Un des « miracles » les plus incroyables du développement reste l'apprentissage du langage par un bébé : comment en à peine trois ans, parvient-il à maitriser le français alors que vous-même peinez toujours sur l'anglais malgré de longues années de cours intensifs ? En quelques mois, des étapes essentielles sont franchies : comprendre que la parole transmet de l'information, mais aussi que ce signal acoustique continu est composé de briques élémentaires qui peuvent se combiner de multiples façons pour créer de nouveaux messages. Malgré la différence acoustique importante entre la voix aigüe de sa grande sœur et celle grave de son papa, le bébé doit comprendre que tous les deux parlent de lui, le « bébé » et non pas de « pépé ». Pourtant la différence entre « b » et « p » est minime par rapport à la différence de voix, un problème que les ingénieurs ont mis du temps à résoudre pour permettre la reconnaissance vocale dans votre smartphone. Ils l'ont résolu, mais différemment du bébé en créant et analysant des bases de données gigantesques, ce qui n'est évidemment pas à la portée du nourrisson. Alors comment fait-il ?

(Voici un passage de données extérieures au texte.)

(** C4: compiled code does what its strategy says, from the specification down to
    the bytes.  When [compile] returns a routine, the page holds code that, called
    by any thread whose thread-local arrays lie where the loader puts them, serves
    the requests of the site's size (or sizes) from that thread's own slot, advancing
    the bump pointer or popping the free list; hands the slot and size to the slow
    path of the strategy when the slot is empty; and on any other size reports the
    deopt and tail-calls [malloc].  The routine ends within 40 instructions, and its
    slot is recorded for the site. *)
Theorem compiled_routine_correct `{Image} (page r : ptr) (spec : RoutineSpec) (s s' : codegen) :
  image_ok -> compile (Some page) spec s = Ok (r, s') -> r ≠ 0 ->
  0 < page < 2 ^ 64 -> 0 <= g_next_index s -> fits 32 (spec_id spec) -> 0 <= spec_size spec ->
  Forall (λ s, s < 2 ^ 31) (spec_class_sizes spec) ->
  let idx := g_next_index s in
  r = page ∧ slot_to_site s' !! idx = Some (spec_id spec) ∧ idx < MAX_COMPILED_SITES ∧
  ∃ sh code, accepts spec = Some sh ∧ pages s' !! page = Some code ∧
    ∀ fs_base callee c, SysV callee -> thread_ok fs_base idx c ->
      behaves sh spec idx page fs_base callee c (run fs_base callee page code 40 0 c).
Proof.
  intros Hi Hc Hr Hp Hn Hid Hsz Hcs idx. rewrite compile_split in Hc by lia.
  destruct (accepts spec) as [sh|] eqn:E; [|by simplify_eq]. cbv zeta in Hc. fold idx in Hc.
  destruct (idx <? MAX_COMPILED_SITES) eqn:El; [|by simplify_eq]. injection Hc as <- <-. zb.
  split_and!; [done|apply lookup_insert_eq|done|]. eexists _, _. split; [done|].
  split; [apply lookup_insert_eq|]. intros fs_base callee c ABI Ht. by apply emit_behaves.
Qed.

(** ** Slots *)

Definition compile_all `{Image} : list (ptr * RoutineSpec) -> codegen -> res codegen :=
  fix go reqs s := match reqs with
  | [] => Ok s
  | (page, spec) :: reqs => '(_, s) ← compile (Some page) spec s; go reqs s
  end.

(** The slots assigned are exactly those below the counter. *)
Definition slots_ok (s : codegen) : Prop :=
  0 <= g_next_index s ∧
  ∀ i, is_Some (slot_to_site s !! i) <-> 0 <= i < Z.min (g_next_index s) MAX_COMPILED_SITES.

Lemma compile_slots `{Image} page spec s :
  page ≠ 0 -> slots_ok s -> g_next_index s + 1 < 2 ^ 32 ->
  ∃ r s', compile (Some page) spec s = Ok (r, s') ∧ slots_ok s' ∧
    g_next_index s <= g_next_index s' <= g_next_index s + 1 ∧
    slot_to_site s ⊆ slot_to_site s'.
Proof.
  intros Hp [H0 Hs] Hlt. rewrite compile_split by done.
  destruct (accepts spec) as [sh|]; [|by eexists _, _; split_and!; try done; lia].
  cbv zeta. rewrite u32_small by lia. destruct (_ <? _) eqn:E; zb.
  - eexists _, _. split; [reflexivity|]. split_and!; simpl; try lia.
    + unfold slots_ok. simpl. split; [lia|]. intros i. destruct (decide (i = g_next_index s)) as [->|Hne].
      * rewrite lookup_insert_eq. split; [lia|by eauto].
      * rewrite lookup_insert_ne by done. rewrite Hs. lia.
    + apply insert_subseteq. apply eq_None_not_Some. rewrite Hs. lia.
  - eexists _, _. split; [reflexivity|]. split_and!; simpl; try done; try lia.
    unfold slots_ok. simpl. split; [lia|]. intros i. rewrite Hs. lia.
Qed.

Definition codegen0 : codegen := mkCodegen 0 ∅ ∅.

Lemma compile_all_slots `{Image} reqs s :
  Forall (λ r, r.1 ≠ 0) reqs -> slots_ok s -> g_next_index s + Z.of_nat (length reqs) < 2 ^ 32 ->
  ∃ s', compile_all reqs s = Ok s' ∧ slots_ok s' ∧ g_next_index s' <= g_next_index s + Z.of_nat (length reqs) ∧
    slot_to_site s ⊆ slot_to_site s'.
Proof.
  revert s. induction reqs as [|[page spec] reqs IH]; intros s Hr Hs Hlt; simpl in *.
  { exists s. split_and!; [done|done|lia|done]. }
  apply Forall_cons in Hr as [Hp Hr].
  destruct (compile_slots page spec s Hp Hs) as (r & s1 & -> & Hs1 & Hn & Hsub); [lia|]. simpl.
  destruct (IH s1 Hr Hs1) as (s2 & E2 & Hs2 & Hn2 & Hsub2); [lia|].
  exists s2. split_and!; [done|done|lia|by etrans].
Qed.

(** A slot is assigned once.  Over any sequence of fewer than 2^32 compile
    requests, the slots recorded are exactly those below the counter (at most 4096
    of them), and a later compile never changes the site of an earlier slot: the
    thread-local words baked into a routine are never shared with another. *)
Theorem slots_write_once `{Image} (reqs reqs' : list (ptr * RoutineSpec)) :
  Forall (λ r, r.1 ≠ 0) (reqs ++ reqs') -> Z.of_nat (length (reqs ++ reqs')) < 2 ^ 32 ->
  ∃ s s', compile_all reqs codegen0 = Ok s ∧ compile_all reqs' s = Ok s' ∧
    slot_to_site s ⊆ slot_to_site s' ∧
    (∀ i, is_Some (slot_to_site s !! i) <-> 0 <= i < Z.min (g_next_index s) MAX_COMPILED_SITES) ∧
    (∀ page spec, 0 < page -> ∀ r s2, compile (Some page) spec s = Ok (r, s2) -> r ≠ 0 ->
       slot_to_site s !! g_next_index s = None).
Proof.
  intros [Hr Hr']%Forall_app Hlen. rewrite length_app in Hlen.
  destruct (compile_all_slots reqs codegen0 Hr) as (s & E & Hs & Hn & _).
  { split; [done|]. intros i. simpl. rewrite lookup_empty. split; [by intros []|lia]. }
  { simpl. lia. }
  simpl in Hn. destruct (compile_all_slots reqs' s Hr' Hs) as (s' & E' & _ & _ & Hsub); [lia|].
  exists s, s'. split_and!; try done; [apply Hs|].
  intros page spec Hp r s2 Hc Hr0. rewrite compile_split in Hc by lia. apply eq_None_not_Some.
  destruct Hs as [? Hs]. rewrite Hs. lia.
Qed.

(** ** A concrete image *)

Definition image0 : Image :=
  {| at_tl_bumps := 65536; at_tl_freelists := 131072; at_tl_arenas := 196608;
     at_tl_multi_freelists := 294912; thread_pointer := 1048576; fn_handle := 500;
     fn_bump_slow_init := 600; fn_paired_slow_init := 610; fn_freelist_refill := 620;
     fn_pc_refill := 630; fn_multi_refill := 640; fn_arena_reset_alloc := 650; real_malloc := 700 |}.
#[local] Existing Instance image0.

Lemma image0_ok : image_ok.
Proof.
  split.
  - intros idx a Hidx Ha. unfold MAX_COMPILED_SITES in Hidx. unfold slot_words in Ha.
    repeat (apply elem_of_cons in Ha as [->|Ha]; [cbv -[Z.mul Z.add Z.sub Z.pow Z.le Z.lt]; pow2; lia|]).
    by apply not_elem_of_nil in Ha.
  - repeat (apply Forall_cons_2; [split; vm_compute; congruence|]). apply Forall_nil_2.
Qed.

(** A thread with nothing in its slots, asking for 64 bytes. *)
Definition fresh_thread : cpu := mkCpu 0 0 0 0 32760 0 0 64 false false (store64 ∅ 32760 777).

Lemma fresh_thread_ok : thread_ok 1048576 0 fresh_thread.
Proof.
  split; [split_and!; simpl; done|]. intros a Ha. unfold slot_words in Ha.
  repeat (apply elem_of_cons in Ha as [->|Ha];
    [split; [vm_compute; intuition discriminate|apply words_apart_intro; vm_compute; intuition discriminate]|]).
  by apply not_elem_of_nil in Ha.
Qed.

Lemma compile_cases_witness :
  ∃ code, compile (Some 16384) (mkSpec 7 PairedStack 64 []) codegen0 =
    Ok (16384, mkCodegen 1 {[0 := 7]} {[16384 := code]}).
Proof. rewrite compile_cases by done. eexists. reflexivity. Defined.

Lemma compiled_routine_correct_witness :
  ∃ s' code, compile (Some 16384) (mkSpec 7 PairedStack 64 []) codegen0 = Ok (16384, s') ∧
    pages s' !! 16384 = Some code ∧
    defers stub (run 1048576 stub 16384 code 40 0 fresh_thread) fresh_thread 610 0 64 0.
Proof.
  destruct (compile (Some 16384) (mkSpec 7 PairedStack 64 []) codegen0) as [[r s']|] eqn:E;
    [|exfalso; rewrite compile_split in E by done; discriminate].
  assert (Hr : r = 16384) by (rewrite compile_split in E by done; by injection E).
  destruct (compiled_routine_correct 16384 r (mkSpec 7 PairedStack 64 []) codegen0 s') as
    (_ & _ & _ & sh & code & Hsh & Hcode & Hb); try done; try (pow2; lia).
  - exact image0_ok.
  - exists s', code. split_and!; [by rewrite Hr|done|].
    injection Hsh as <-. exact (Hb 1048576 stub fresh_thread stub_sysv fresh_thread_ok).
Defined.

Lemma slots_write_once_witness :
  ∃ s s', compile_all [(16384, mkSpec 7 BumpAlloc 64 [])] codegen0 = Ok s ∧
    compile_all [(32768, mkSpec 7 ThreadLocalFreeList 64 [])] s = Ok s' ∧
    slot_to_site s ⊆ slot_to_site s'.
Proof.
  destruct (slots_write_once [(16384, mkSpec 7 BumpAlloc 64 [])] [(32768, mkSpec 7 ThreadLocalFreeList 64 [])])
    as (s & s' & ? & ? & ? & _); [by repeat constructor|done|by exists s, s'].
Defined.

Une solution efficace pour se débarrasser du « bruit » dans le signal, proposée dans le domaine de la perception visuelle, est de factoriser ce signal, en le projetant sur un ensemble réduit de composantes orthogonales. Dans cette étude, les chercheurs se sont donc demandés si une stratégie de décomposition similaire était utilisée pour la parole. En effet, les linguistes décrivent chaque phonème ou son, utilisé dans les langues, comme une suite de traits distinctifs binaires, par exemple b est occlusive, bilabiale et sonore, et s'oppose à p également occlusive et bilabiale mais sourde alors que m est bilabiale et sonore mais nasale, etc... Ce code basé sur des caractéristiques articulatoires de comment le son est produit, peut-il être utilisé par des nourrissons trop jeunes même pour babiller ?
À l'aide d'un système électroencéphalographique (EEG) à haute résolution (256 canaux), les chercheurs ont enregistré les réponses neurales de nourrissons âgés de 3 mois à 120 syllabes Consonnes-Voyelles naturelles présentées dans un ordre pseudo-aléatoire avec des profils acoustiques et phonétiques variés pendant environ 1 heure. Grâce à des analyses multivariées, ils montrent qu'effectivement chaque trait phonétique est codé, puis ces traits sont combinés pour percevoir l'identité de la consonne puis de la voyelle, qui restent clairement séparées.
Crédit: UNICOG (NeuroSpin/CEA)
En conclusion, les nourrissons humains sont équipés d'un code combinatoire structuré pour l'analyse de la parole, qui pourrait expliquer le rythme rapide de l'acquisition du langage au cours de la première année. L'analyse rapide et stable de la parole permet de découvrir les règles de combinaisons de ces briques élémentaires pour créer des mots, mots qui très rapidement sont utilisés comme des étiquettes de catégories de l'environnement.